The chat-settings Voice anchor textarea pre-populates from the built-in default when the workspace has not stored an override. Three states are honored:

Override set (non-empty): the text is sent verbatim as the voice line. Use this to give one workspace a distinct register without affecting others.
Override set (empty): explicit opt-out. The polish prompt omits the voice line entirely for this workspace.
No override (default): the built-in default voice block is used. Clear the textarea and save to enter the opt-out state; re-saving the seeded default text installs it as an explicit override.

Notes and limitations:

The built-in default lives in compiled code, not on disk. Operators who need to change the platform-wide default ship a new frontend release; operators who need a per-workspace variation use the textarea.
The voice block is injected only when the LLM polish sub-toggle is on.
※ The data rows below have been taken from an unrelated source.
(** * process_pr_data.py: extraction and merge of per-agent PR data

    A shallow embedding of [src/process_pr_data.py].

    - The values that [ijson.kvitems] hands to the script are Python
      objects built from JSON; they are the inductive [pyval].  JSON
      numbers are the integers (GitHub's line counts); non-integer
      numbers are outside the model.
    - A Python exception is a value of [exn]; code that may raise returns
      [result].
    - [ijson.kvitems(f, '')] is a library generator: it is modelled by what
      the script can observe of it, the pairs it yields in document order
      and the way it stops ([kvstream]).
    - A path that does not exist is [None]; the directory of one agent is
      the record [agent_dir].
    - The dictionary [pr_loc_data] is a [gmap] from PR_ID to [Loc.t].
    - Of the lines printed, those of [main] are kept; the progress lines of
      [process_agent_data] and of [tqdm] are not modelled.
    - A string is the sequence of its characters. *)

From Stdlib Require Import ZArith List String Ascii Lia.
From stdpp Require Import base option list gmap strings pretty.

Import ListNotations.
Local Open Scope Z_scope.

(** ** Python values and exceptions *)

#[warnings="-register-all"]
Inductive pyval : Type :=
| PyNone
| PyBool (b : bool)
| PyInt (z : Z)
| PyStr (s : string)
| PyList (l : list pyval)
| PyDict (d : list (string * pyval)).

(** The exception classes the script can meet; every one of them derives
    from [Exception], and [IncompleteJSONError] derives from [JSONError]. *)
Inductive exn : Type :=
| IncompleteJSONError
| JSONError
| TypeError
| AttributeError
| KeyError
| OSError.

Inductive result (A : Type) : Type :=
| Ok (a : A)
| Raise (e : exn).
Arguments Ok {A} a.
Arguments Raise {A} e.

Definition bind {A B : Type} (r : result A) (k : A -> result B) : result B :=
  match r with
  | Ok a => k a
  | Raise e => Raise e
  end.

Declare Scope py_scope.
Delimit Scope py_scope with py.
Notation "x <- r ;; k" := (bind r (fun x => k))
  (at level 100, r at next level, right associativity) : py_scope.
Local Open Scope py_scope.

(** ** Strings *)

(** [s.startswith(p)] *)
Fixpoint starts_with (p s : string) : bool :=
  match p, s with
  | EmptyString, _ => true
  | String a p', String b s' => if Ascii.eqb a b then starts_with p' s' else false
  | String _ _, EmptyString => false
  end.

(** [p in s] for two strings: [p] occurs in [s] as a substring. *)
Fixpoint occurs_in (p s : string) : bool :=
  starts_with p s ||
  match s with
  | EmptyString => false
  | String _ s' => occurs_in p s'
  end.

(** [s.replace(old, new)] for a non-empty [old]: the occurrences of [old]
    are found from left to right, without overlap, and each is replaced.
    [skip] counts the characters of a matched occurrence still to drop. *)
Fixpoint replace_from (old new : string) (skip : nat) (s : string) : string :=
  match s with
  | EmptyString => EmptyString
  | String c s' =>
      match skip with
      | S k => replace_from old new k s'
      | O =>
          if starts_with old s
          then new +:+ replace_from old new (Nat.pred (String.length old)) s'
          else String c (replace_from old new O s')
      end
  end.

(** [s.replace(old, new)] with an empty [old] puts [new] before every
    character and at the end. *)
Fixpoint intersperse_new (new s : string) : string :=
  match s with
  | EmptyString => new
  | String c s' => new +:+ String c (intersperse_new new s')
  end.

Definition str_replace (old new s : string) : string :=
  match old with
  | EmptyString => intersperse_new new s
  | String _ _ => replace_from old new O s
  end.

(** [pr_id = pr_filename.replace('.json', '')] (lines 22 and 89). *)
Definition pr_id_of (pr_filename : string) : string :=
  str_replace ".json" "" pr_filename.

(** ** Built-in operations on Python values *)

(** Truth value of an object, as [not] and [or] test it. *)
Definition truthy (v : pyval) : bool :=
  match v with
  | PyNone => false
  | PyBool b => b
  | PyInt z => negb (z =? 0)
  | PyStr s => negb (String.eqb s "")
  | PyList l => match l with [] => false | _ :: _ => true end
  | PyDict d => match d with [] => false | _ :: _ => true end
  end.

(** A dict is listed by the members of the JSON object in document order;
    the builder assigns [d[k] = v] for each, so the last member of a key
    gives its value. *)
Fixpoint dict_lookup (k : string) (d : list (string * pyval)) : option pyval :=
  match d with
  | [] => None
  | (k', v) :: d' =>
      match dict_lookup k d' with
      | Some w => Some w
      | None => if String.eqb k k' then Some v else None
      end
  end.

(** The keys of a dict, each once, in the order of first insertion. *)
Fixpoint dict_keys (seen : list string) (d : list (string * pyval)) : list string :=
  match d with
  | [] => []
  | (k, _) :: d' =>
      if existsb (String.eqb k) seen then dict_keys seen d'
      else k :: dict_keys (k :: seen) d'
  end.

(** [obj.get(key, default)]: a method of dicts only. *)
Definition py_get (obj : pyval) (key : string) (dflt : pyval) : result pyval :=
  match obj with
  | PyDict d => Ok (default dflt (dict_lookup key d))
  | _ => Raise AttributeError
  end.

(** [obj[key]] for a string [key]: a dict gives the value or [KeyError];
    a list or a string wants an integer index; the other objects are not
    subscriptable. *)
Definition py_getitem (obj : pyval) (key : string) : result pyval :=
  match obj with
  | PyDict d =>
      match dict_lookup key d with
      | Some v => Ok v
      | None => Raise KeyError
      end
  | _ => Raise TypeError
  end.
The deterministic scrub runs regardless and does not read the voice block.
The polish prompt budgets roughly 800 characters for the voice line; longer overrides are passed through and may cost extra prompt tokens.

What is preserved verbatim

The protect-zone tokenizer ensures the following spans pass through every stage byte-identical. If any sentinel is missing or duplicated after polish, the safety net aborts and returns the original draft.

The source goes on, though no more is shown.